POTPOURRI

Ukur

Kini pandangan mata kedua makhluk berbeda jenis itu bertumbukan. Tatapan si pemuda menghunjam jauh ke belakang sikap nyalang yang diperlihatkan sorot mata kerbau jantan itu, seolah ingin merogoh langsung niat si kerbau jauh di dasar hati binatang itu. Semua harus ia lakukan agar bisa mengantisipasi apa yang akan kerbau edan itu perbuat

Oleh  : Darmawan Sepriyossa

Pengantar:

Setelah jatuhnya Kerajaan Majapahit, ratusan tahun kemudian kerajaan-kerajaan taklukan di seluruh Nusantara bangkit memupuk kekuatan. Yang paling mencorong adalah Kerajaan Mataram, pengklaim pewaris kekuasaan Majapahit. Sementara kekuatan asing yakni Portugis, Belanda dan Inggris, mulai pula datang menancapkan kuku kekuasaan mereka. Masing-masing dengan kerakusan dan kekejamannya sendiri. Pada saat itu, di Tanah Sunda muncul kekuatan yang mencoba menolak penjajahan, dipimpin seorang bernama Dipati Ukur.–

Episode-1

Mata kerbau jantan itu merah membara. Urat-urat kecil di bola mata yang biasanya sebening kelereng kaca itu kini padat dialiri darah, membentuk muka binatang itu menjadi garang menyeramkan. Berlaku seperti kuda liar, kaki-kaki depannya dikibas-kibaskan menggali tanah dengan kuku-kukunya yang tebal kokoh, sekuat ladam terbuat dari tulang keras.

Hanya dengan tiga-empat garukan, tanah di depannya telah tercakar membentuk semacam parit-parit kecil memanjang. Sementara dengus hidungnya tak hanya memperdengarkan suara keras, tapi diperjelas dengan terbangnya debu-debu tersemprot angin yang menghembus kuat dari kedua lubang hidung yang basah itu.

Kesemua itu membuat sang kerbau kini lebih serupa monster bertanduk, dibanding hewan ternak yang sehari-hari membantu pak tani membajak sawah, menarik garu, sebelum dilepas di tegalan untuk merumput dengan tenang sembari menikmati alunan bunyi seruling anak gembala yang duduk di punggungnya.
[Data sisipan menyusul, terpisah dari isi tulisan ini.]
Definition stripExprVersion (exprStr : str) : num * str :=
  if negb (truthy exprStr) then (num_of_Z 1, [])
  else match match_re 2 VERSION_RE exprStr with
       | Some cs => (number_of_string (cap cs 1), cap cs 2)
       | None => (num_of_Z 1, exprStr)
       end.

(** The first coefficient of each variable of a tier body. *)
Fixpoint collect_coeffs (ms : list (list (option str))) (coeffs : list (str * num)) : list (str * num) :=
  match ms with
  | [] => coeffs
  | cs :: ms' =>
      let v := cap cs 1 in
      if existsb (λ kv, bool_decide (fst kv = v)) coeffs then collect_coeffs ms' coeffs
      else collect_coeffs ms' (coeffs ++ [(v, number_of_string (cap cs 2))])
  end.

Fixpoint coeff_of (v : str) (coeffs : list (str * num)) : num :=
  match coeffs with
  | [] => S754_nan
  | (k, x) :: l => if bool_decide (k = v) then x else coeff_of v l
  end.

Definition parseTierBody (bodyStr : str) : list (str * num) :=
  let coeffs := collect_coeffs (match_all 2 BILLING_VAR_REGEX bodyStr) [] in
  map (λ kf, (snd kf, or_zero (coeff_of (fst kf) coeffs))) BILLING_VAR_KEY_TO_FIELD.

Definition cond_var : regex := ralt [rlit (js "p"); rlit (js "c"); rlit (js "len")].
Definition cond_op : regex := ralt [rlit (js "<"); rlit (js "<="); rlit (js ">"); rlit (js ">=")].

(** (?:p|c|len)\s*(?:<|<=|>|>=)\s*[\d.eE+]+ *)
Definition one_cond : regex := rseq [cond_var; r_spaces; cond_op; r_spaces; r_cond_num].

(** The condition group, as group [n]. *)
Definition condGroup (n : nat) : regex :=
  RGroup n (rseq [one_cond; rstar (rseq [r_spaces; rlit (js "&&"); r_spaces; one_cond])]).

(** (?:COND\s*\?\s* )?tier\(Q([^Q]* )Q,\s* *)
Definition tier_head : list regex :=
  [ROpt (rseq [condGroup 1; r_spaces; rlit (js "?"); r_spaces]);
   rlit (js "tier(" ++ dq); RGroup 2 (rstar (RChar not_quote)); rlit (dq ++ js ","); r_spaces].

Definition tierRe : regex :=
  rseq (tier_head ++ [RGroup 3 (rplus (RChar (λ c, negb (c =? 41)%N))); rlit (js ")")]).

Definition AND_RE : regex := rseq [r_spaces; rlit (js "&&"); r_spaces].

(** /^(p|c|len)\s*(<|<=|>|>=)\s*([\d.eE+]+)$/ *)
Definition COND_RE : regex :=
  RSeq RBol (rseq [RGroup 1 cond_var; r_spaces; RGroup 2 cond_op; r_spaces; RGroup 3 r_cond_num; REol]).

Definition parse_conditions (condStr : str) : list TierCondition :=
  if truthy condStr then
    omap (λ cp, (λ cs, {| tc_var := cap cs 1; tc_op := cap cs 2; tc_value := number_of_string (cap cs 3) |})
                  <$> match_re 3 COND_RE (trim cp))
         (split_re AND_RE condStr)
  else [].

Definition parseTiersFromExpr (exprStr : str) : list ParsedTier :=
  if negb (truthy exprStr) then []
  else
    let body := snd (stripExprVersion exprStr) in
    map (λ cs, {| tier_label := cap cs 2; tier_conditions := parse_conditions (cap cs 1);
                  prices := parseTierBody (cap cs 3) |})
        (match_all 3 tierRe body).

(** ** Request rule parser *)

(** The scanning loop of [splitTopLevelMultiply] and [splitTopLevelAnd]: cut at
    [sep] outside parentheses. [skip] counts the separator's remaining units. *)
Fixpoint split_top_go (sep : str) (skip : nat) (depth : Z) (cur s : str) : list str :=
  match s with
  | [] => [trim (rev cur)]
  | c :: s' =>
      match skip with
      | S k => split_top_go sep k depth cur s'
      | O =>
          let depth' := (if (c =? 40)%N then depth + 1 else if (c =? 41)%N then depth - 1 else depth)%Z in
          if (depth' =? 0)%Z && starts_with sep s
          then trim (rev cur) :: split_top_go sep (length sep - 1) depth' [] s'
          else split_top_go sep 0 depth' (c :: cur) s'
      end
  end.

Definition split_top (sep expr : str) : list str :=
  List.filter truthy (split_top_go sep 0 0 [] expr).

Definition splitTopLevelMultiply (expr : str) : list str := split_top (js " * ") expr.
Definition splitTopLevelAnd (expr : str) : list str := split_top (js " && ") expr.

(** The value a literal denotes; [None] is [null] (no literal, or the JSON [null]). *)
Definition parseExprLiteral (raw : str) : option json :=
  let text := trim raw in
  if bool_decide (text = js "true") || bool_decide (text = js "false") then Some (JStr text)
  else if is_numeric_literal text then Some (JStr text)
  else match json_parse text with Some JNull => None | r => r end.

Definition r_timefunc : regex := RGroup 1 (ralt (map rlit TIME_FUNCS)).
(** \(Q([^Q]+)Q\) with the quoted text as group [n] *)
Definition r_quoted (n : nat) : regex :=
  rseq [rlit (js "(" ++ dq); RGroup n (rplus (RChar not_quote)); rlit (dq ++ js ")")].

(** (hour|...)\(Q([^Q]+)Q\) >= ([\d.eE+-]+) \|\| \1\(Q\2Q\) < ([\d.eE+-]+) *)
Definition time_range_body : list regex :=
  [r_timefunc; r_quoted 2; rlit (js " >= "); RGroup 3 r_num; rlit (js " || ");
   RBackref 1; rlit (js "(" ++ dq); RBackref 2; rlit (dq ++ js ") < "); RGroup 4 r_num].

Definition TIME_RANGE_RE : regex := RSeq RBol (rseq (time_range_body ++ [REol])).
Definition TIME_RANGE_PAREN_RE : regex :=
  RSeq RBol (rseq ([rlit (js "(")] ++ time_range_body ++ [rlit (js ")"); REol])).
(** /^(hour|...)\(Q([^Q]+)Q\) (==|>=|<) ([\d.eE+-]+)$/ *)
Definition TIME_CMP_RE : regex :=
  RSeq RBol (rseq [r_timefunc; r_quoted 2; rlit (js " ");
                   RGroup 3 (ralt [rlit (js "=="); rlit (js ">="); rlit (js "<")]);
                   rlit (js " "); RGroup 4 r_num; REol]).

Definition time_range_of (cs : list (option str)) : RequestCondition :=
  CTime {| timeFunc := cap cs 1; timezone := cap cs 2; t_mode := MATCH_RANGE; t_value := [];
           rangeStart := cap cs 3; rangeEnd := cap cs 4 |}.

Definition time_op_mode (op : str) : str :=
  if bool_decide (op = js "==") then MATCH_EQ
  else if bool_decide (op = js ">=") then MATCH_GTE
  else if bool_decide (op = js "<") then MATCH_LT
  else MATCH_EQ.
Bukan. Kerbau jantan itu kini tak lagi makhluk jinak yang menikmati elusan tangan gembalanya waktu dimandikan.

Binatang itu telah menjelma hewan buas seiring rontaan jangkrik yang berlari kian kemari mencari jalan keluar dari saluran lubang telinganya. Seseorang telah memasukkkan seranggga kecil itu. Sengaja membuatnya gila.
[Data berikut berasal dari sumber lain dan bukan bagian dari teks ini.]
Lemma quiet_space w t : w ≠ [] → forallb calm w = true → quiet [32%N] (w ++ t).
Proof.
  destruct w as [|c w]; [done|]. cbn [forallb]. unfold calm at 1.
  rewrite !andb_true_iff, !negb_true_iff, N.eqb_neq. intros _ [[H1 H2] _]. done.
Qed.

Lemma cond_num_calm c : cond_num_class c = true → calm c = true.
Proof.
  unfold cond_num_class, calm. rewrite !orb_true_iff, !N.eqb_eq, andb_true_iff, !negb_true_iff, N.eqb_neq.
  intros [Hd|H]; [split; [by intros ->|by apply digit_not_space]|].
  destruct H as [[[->| ->]| ->]| ->]; done.
Qed.

Lemma threshold_calm x : threshold x = true → forallb calm (string_of_num x) = true.
Proof.
  intros (_ & _ & H)%threshold_text. apply forallb_Forall. eapply Forall_impl; [exact H|apply cond_num_calm].
Qed.

Lemma var_calm v : v ∈ [js "p"; js "c"; js "len"] → forallb calm v = true.
Proof. rewrite !elem_of_cons, elem_of_nil. by intros [->|[->|[->|[]]]]. Qed.

Lemma op_calm op : op ∈ [js "<"; js "<="; js ">"; js ">="] → forallb calm op = true ∧ op ≠ [].
Proof. rewrite !elem_of_cons, elem_of_nil. by intros [->|[->|[->|[->|[]]]]]. Qed.

Lemma quiet_cond c t : wf_cond c = true → quiet (cond_text c) t.
Proof.
  intros (Hv & Hop & Hx)%wf_cond_spec. unfold cond_text.
  destruct (op_calm _ Hop) as [Hoc Hone]. destruct (threshold_text _ Hx) as (_ & Hne & _).
  rewrite !quiet_app, <- !app_assoc. change (js " ") with [32%N].
  split_and!; auto using quiet_calm, quiet_space, var_calm, threshold_calm.
Qed.

Lemma split_conds cds :
  forallb wf_cond cds = true → cds ≠ [] → split_re AND_RE (conds_text cds) = map cond_text cds.
Proof.
  intros Hwf Hne.
  assert (G : ∀ c cds f bef, forallb wf_cond (c :: cds) = true → length (conds_text (c :: cds)) < f →
    split_re_go f AND_RE [] bef (conds_text (c :: cds)) = map cond_text (c :: cds)).
  { clear. intros c cds. revert c. induction cds as [|d cds IH]; intros c f bef Hwf Hf.
    - cbn [forallb] in Hwf. rewrite andb_true_r in Hwf. unfold conds_text in *. cbn [map join] in *.
      rewrite <- (app_nil_r (cond_text c)) at 1. rewrite split_quiet by (by apply quiet_cond || lia).
      destruct (f - length (cond_text c)) as [|f'] eqn:E; [lia|]. cbn [split_re_go].
      by rewrite app_nil_r, rev_involutive.
    - cbn [forallb] in Hwf. apply andb_true_iff in Hwf as [Hc Hwf].
      unfold conds_text in *. cbn [map] in *. rewrite join_cons in * by done.
      rewrite !length_app in Hf. change (length (js " && ")) with 4 in Hf. rewrite split_quiet by (by apply quiet_cond || lia).
      destruct (f - length (cond_text c)) as [|f'] eqn:E; [lia|].
      change (js " && " ++ ?u) with (32%N :: js "&& " ++ u). cbn [split_re_go].
      change (32%N :: js "&& " ++ ?u) with (js " && " ++ u).
      set (u := join (js " && ") (cond_text d :: map cond_text cds)) in *.
      destruct (and_re_match (rev (cond_text c) ++ bef) u) as (b & cs & Em).
      { unfold u. cbn [forallb] in Hwf. apply andb_true_iff in Hwf as [Hd _].
        pose proof (cond_text_head d) as Hh. destruct cds as [|e cds].
        - specialize (Hh [] Hd). by rewrite app_nil_r in Hh.
        - rewrite join_cons by done. by apply Hh. }
      rewrite Em. cbn [after before].
      replace (length u =? length (js " && " ++ u)) with false
        by (symmetry; apply Nat.eqb_neq; rewrite length_app; simpl; lia).
      rewrite andb_false_r. rewrite app_nil_r, rev_involutive. f_equal.
      unfold u. cbn [map] in IH. apply IH; [done|]. unfold u in Hf. cbn [map] in *. lia. }
  destruct cds as [|c cds]; [done|]. pose proof Hwf as Hwf'. cbn [forallb] in Hwf'.
  apply andb_true_iff in Hwf' as [Hc _]. pose proof (cond_text_ne c Hc) as Hcne.
  unfold split_re. destruct (conds_text (c :: cds)) as [|x l] eqn:E.
  - rewrite conds_text_cons in E. apply app_nil in E as [? _]. done.
  - rewrite <- E. apply G; [done|]. lia.
Qed.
Muak oleh perasaan aneh, geli dan sakit di kupingnya, membuat kerbau itu mencari pelampiasan. Dan itu tak lebih dari sekitar lima hasta di hadapannya. Seorang lelaki muda yang tegak berdiri dengan kuda-kuda tegar seolah terpatri dengan bumi yang dipijaknya. Di mata kerbau jantan yang dibuat setengah edan itu, sikap sang lelaki muda itu sudah melewati batas jumawa.
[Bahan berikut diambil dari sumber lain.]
(** Whatever happened before, the history on disk is what is on screen. *)
Lemma reachable_saved config b p : reachable config b p → saved p = map without_attachments (messages p).
Proof.
  assert (∀ p, Forall (λ m, attachments m = None) (saved p) → saved (reload p) = map without_attachments (messages (reload p))) as Hre.
  { intros q Hq. cbn [reload saved messages]. by rewrite without_attachments_id by by apply sanitize_keeps_attachments. }
  induction 1 as [history _ Ha|b p a _ IH Hal]; [by apply Hre|]. destruct a; cbn [act]; try done.
  - unfold handleSendMessage, sendChat. destruct (stream config); [|done]. by destruct (sendStreamRequest _ _ _).
  - unfold handleRegenerateMessage. destruct (find_index _ _); [|done]. unfold sendChat. destruct (stream config); [|done]. by destruct (sendStreamRequest _ _ _).
  - unfold applyEdit. destruct (negb (truthy k)); [done|]. destruct (list_find _ _) as [[i m]|]; [|done]. destruct (_ || _); [done|].
    unfold sendChat. destruct (stream config); [|done]. by destruct (sendStreamRequest _ _ _).
  - unfold handleClearMessages. by destruct (isStreaming _).
  - unfold on_state. by destruct (dispatch _ _ _ _ _ _).
  - apply Hre. rewrite IH. by apply Forall_forall; intros m (m' & -> & _)%elem_of_lmap.
Qed.

(** ** Facts: a reply that streams in *)

Lemma includes_prefix p a b : includes p (a ++ b) = false → includes p a = false.
Proof.
  intros H. apply not_true_iff_false. intros (u & t & ->)%includes_spec. apply not_true_iff_false in H. apply H.
  apply includes_spec. exists u, (t ++ b). by rewrite !app_assoc.
Qed.

Lemma untagged text : includes OPEN_TAG text = false →
  parseThinkTags text = {| visibleContent := text; tag_reasoning := []; hasUnclosedTag := false |}.
Proof. intros H. unfold parseThinkTags. by rewrite H. Qed.

Definition reasoning_text (m : Message) : str := default [] (reasoning_content <$> reasoning m).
Kerbau itu kembali mendengus. Batu-batu kerikil di depan lubang hidungnya kontan berhamburan kena semprot. Setelah menggeleng-geleng keras dan jengkel, mata kerbau itu seolah hendak loncat memelototi pemuda di hadapannya.

Si pemuda tahu, tak lama lagi kerbau itu akan menyerangnya. Kini pandangan mata kedua makhluk berbeda jenis itu bertumbukan. Tatapan si pemuda menghunjam jauh ke belakang sikap nyalang yang diperlihatkan sorot mata kerbau jantan itu, seolah ingin merogoh langsung niat si kerbau jauh di dasar hati binatang itu. Semua harus ia lakukan agar bisa mengantisipasi apa yang akan kerbau edan itu perbuat, bahkan sebelum binatang itu melakukannya.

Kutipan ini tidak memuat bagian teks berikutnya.